Acute thermal injury of skin equivalent to second-degree injury and involving approximately 25% of total body surface results in a series of pathophysiologic events which lead to both local and distant tissue/organ injury. The distant effects involve intravascular hemolysis and acute lung injury, both of which can be attributed to complement activation and intravascular stimulation of neutrophils, resulting in oxygen radical production, which results in injury of red cells and pulmonary vascular endothelial cells. At the local site of thermal injury, the progressive increase in vascular permeability is linked to complement activation and histamine release, the outcome of which is interaction of histamine with xanthine oxidase, resulting in enhanced catalytic activity of the enzyme.
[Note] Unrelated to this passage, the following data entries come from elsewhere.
(** * Prerequisite rules: a model of [prerequisites.py]

    [apply_prerequisites(res, df)] reads a records table [res] and writes one
    0/1 flag column per catalog subject into the roster [df].  The tables are
    pandas data frames; the model keeps them column-oriented, as the code
    uses them: a frame is an index length and an ordered list of named
    columns, a column (a pandas Series) is the list of its cells.

    Cells follow Python object semantics: a cell is a string, an integer, a
    boolean or a missing value (NaN / None).  Floating-point cells are outside
    the model. *)

From Stdlib Require Import List String ZArith Bool Lia Permutation.
Import ListNotations.
Local Open Scope string_scope.
Local Open Scope Z_scope.

(** ** Cells, series and frames *)

Inductive value : Type :=
| VStr (s : string)
| VInt (n : Z)
| VBool (b : bool)
| VNaN.

Definition Series : Type := list value.
Definition Mask : Type := list bool.

Record DataFrame : Type := mkDF {
  nrows : nat;                            (* len(df.index) *)
  columns : list (string * Series)        (* columns, in order *)
}.

(** Every column is aligned to the frame's index and names are unique. *)
Definition wf (d : DataFrame) : Prop :=
  NoDup (map fst (columns d)) /\
  Forall (fun c => List.length (snd c) = nrows d) (columns d).

Fixpoint assoc (c : string) (l : list (string * Series)) : option Series :=
  match l with
  | [] => None
  | (k, s) :: t => if String.eqb k c then Some s else assoc c t
  end.

(** [d[c]] when the column exists. *)
Definition getitem (d : DataFrame) (c : string) : option Series :=
  assoc c (columns d).

(** [c in d] *)
Definition has_col (d : DataFrame) (c : string) : bool :=
  match getitem d c with Some _ => true | None => false end.

(** [d[c] = s]: an existing column is overwritten where it stands, a new one
    is appended after the last column. *)
Fixpoint assign (c : string) (s : Series) (l : list (string * Series))
  : list (string * Series) :=
  match l with
  | [] => [(c, s)]
  | (k, v) :: t =>
      if String.eqb k c then (k, s) :: t else (k, v) :: assign c s t
  end.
Toxic oxygen products of xanthine oxidase, including H2O2 and its conversion product, the hydroxyl radical, appear to be linked to the damage of dermal vascular endothelial cells, resulting in progressive vascular permeability. The increased vascular permeability can be greatly attenuated by the use of inhibitors of xanthine oxidase, the inhibitor of histamine release (cromolyn), catalase, an iron chelator (deferoxamine), or scavengers of the hydroxyl radical. Interestingly, neutrophils appear to play little if any role in dermal vascular injury in this animal model of thermal trauma. Those studies suggest that pathophysiologic events following local thermal trauma are complex and involve a variety of mediator pathways.